Nasturtiums, Caterpillars and Cornwall, by Enid Richemont

I was recently persuaded, by my daughter, to get myself a ticket, jump on a train, and leave next morning to visit her in Cornwall, which, to my own amazement, I did (travel-wise, I am usually not that spontaneous,  but the weather was lovely). That evening, she complained about her nasturtium invasion which happened when she was away in Edinburgh for a month, with a play in the Fringe. She'd planted herbs and a few vegetables earlier in the year, plus a few  nasturtiums, and expected to see them all thriving. Instead, she'd come home to this...

That's her workshop in the background, to which there should be a path. She now has to navigate through the nasturtium jungle. Somewhere, down deep, are other plants struggling, and probably failing, to survive. We all know someone should get out there and hack, but she can't bear to, and neither could we, because, in October sunlight, the colours are stunning - the reds, golds and oranges splashed among those flat, waterlily leaves like something from Monet's garden at Giverny - I can remember the way he used nasturtiums like random pieces of stained glass glinting along the paths. There will, of course, be hundreds of seeds lying dormant until next year's invasion. Oh, and a strange thing about nasturtiums - their smell. Everyone I've ever asked comes up with the same answer: they smell of caterpillars. Why?

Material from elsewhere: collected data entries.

Lemma multi_map_ok bufs post cbuf clen write s : Forall frame_buffer bufs -> bufs <> [] -> Z.of_nat (length bufs) < 2 ^ 31 ->
  duplicate_pages (buffer_page <$> bufs) = false ->
  char_sgdma_multi_map_user_buf_to_sgl gup true true (mkCb cbuf clen 0 None None) write (Z.of_nat (length bufs)) (bufs ++ post) s =
  Ok ((0, mkCb cbuf clen (Z.of_nat (length bufs)) (Some (buffer_entry <$> bufs)) (Some (Some <$> (buffer_page <$> bufs)))),
      pinned (buffer_page <$> bufs) s).
Proof.
  intros Hb Hne Hl Hd. unfold char_sgdma_multi_map_user_buf_to_sgl. rewrite u32_small by (unfold fits_u32; lia).
  assert (Z.of_nat (length bufs) <> 0) as Hnz by (by destruct bufs). unfold sg_alloc_table. rewrite decide_False by done.
  erewrite cmd_bind_run by (cstep; reflexivity). unfold kcalloc_pages. erewrite cmd_bind_run by (cstep; reflexivity).
  unfold set_sgt, set_pages. cbn [cb_buf cb_len cb_pages_nr cb_sgt]. rewrite Nat2Z.id.
  erewrite cmd_bind_run.
  2: { refine (pin_each_run bufs [] post [] (length bufs) cbuf clen 0 (Some []) _ Hb eq_refl _). done. }
  cbv beta iota zeta. cbn [app cb_pages default]. rewrite Nat.sub_diag. cbn [replicate]. rewrite app_nil_r.
  match goal with |- context [omap id ?x] => change (omap id x) with (omap id (Some <$> (buffer_page <$> bufs))) end. rewrite omap_somes, Hd.
  erewrite cmd_bind_run by (apply lift_run, fill_buffers_run; exact Hb). unfold set_pages_nr. cbn [cb_buf cb_len cb_pages_nr cb_sgt cb_pages].
  rewrite pin_foldl. done.
Qed.
End buffers.

(** ** The ioctl *)
Section sending.
Context (enable_st_c2h_credit : bool) (iemv blen sizeof_req : Z).
Context (gup : Z -> Z -> Z + list Z) (page_of bus : Z -> Z) (dma_map_sg : list sg_page -> list scatterlist).
(** The kernel maps each entry to one entry, at the address [bus] tells. *)
Definition one_to_one : Prop := forall l, Forall entry_ok l ->
  dma_map_sg l = (fun e => mkSg (bus (PAGE_SIZE * sgp_page e + sgp_offset e)) (sgp_length e)) <$> l.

This is my daughter's dog, Hattie. Now I am not, by nature, a doggy person - I prefer cats because I, like them, tend to be a bit like the cat that walks by itself. However, this one has totally won me over. She has so much character. A fastidious lady, she walks on her front legs when she pees because she doesn't like getting her hind quarters wet. She's addicted to carrots, which she's fed occasionally as a special treat (a carrot wrapped in tissue paper was her present last Christmas). We began fantasising about her vast library of smells - she clearly has one. She also recognises words, notably her own name, and the one beginning with a 'w' and ending in a 'k', which should never be uttered in her presence unless your intentions are serious. I have a feeling she's going to find her way into a picture book text one day.



And staying with the Cornish theme, we went to see an installation http://restlesstemple.co.uk/ in the sculpture gardens at Tremenheere, just east of Penzance, because my family was involved in part of its making. It's rather amazing - you walk up a steep, grassy hill towards a mini-Parthenon which has been so constructed that its columns move and sway with the wind (the secret being in the counterweights below the plinth and the lightness of the pillars). Disturbing and fascinating to see something that your instinct tells you is a solid structure, moving and swaying. I would not like to come across it, though, after too many gin and tonics!

"What are you working on at present?" 

How many times do writers get asked that question. For me, if I'm working on something, I don't want to talk about it, and even less so if I'm not working on something. What's your answer?
And the other one - "Where do you get your ideas?" That's harder to answer - inspiration is like the itch of sand that turns into an oyster's pearl. It rises out of small, or not so small, life events, fascination with a subject, era, person or simply the eternal question of: what if...? 

Right now, and for far too many years, I've been dancing to a publisher's agenda, but it wasn't always so.  Once, (cliche warning!) in  the distant past/mists of time - take your pick - I was commissioned by a major editor, and paid an advance for a middle grade novel as yet unwritten - can you imagine that happening now? If you're curious, it was the late Wendy Boase at Walker Books, and the book that grew out of this gamble was "TWICE TIMES DANGER", which is still selling well as an e-book.

Of course, with e-publishing we're released from all that, but we're also on our own, with no publisher to do the back-scene stuff, and no one to define the difference between "War and Peace" and Aunt Aggie's ruminations on the Afterlife. Writers are, on the whole, solitary beasties, not given to blowing their own trumpets, but hugely gratified when others do it for them. Of course, if you're a celebrity 'author', you actually are the trumpet.

Find out more about me and my books at: http://www.enidrichemont.org.uk 

Comments

Sandra Horn said…
Thank you for the big smile your post gave me! Ah, Cornwall...I can't be doing with mastershalums, though - they attract white fly, which are very bothersome little beasts.
Wendy H. Jones said…
Loved this post today. You paint a vivid picture of everything. I knew exactly what you meant. The invasion of pants cheered me right up. Thank you
Lydia Bennet said…
I've always liked nasturtiums, and they used to be very good places to find 'pet' caterpillars which may explain the smell associations.
Enid Richemont said…
Wendy - your typo had me baffled until I realised what you'd meant to say. But I LOVE 'the invasion of pants' - good picture book material - underpants, knickers, or overpants? In truth, I really love typos - they open up hitherto un-dreamed-of word worlds, and for years I've been considering making a collection - perhaps a typo poem?

I'd love to know more about that caterpillar connection, because nearly everyone seems to have it. Lydia - yours is interesting.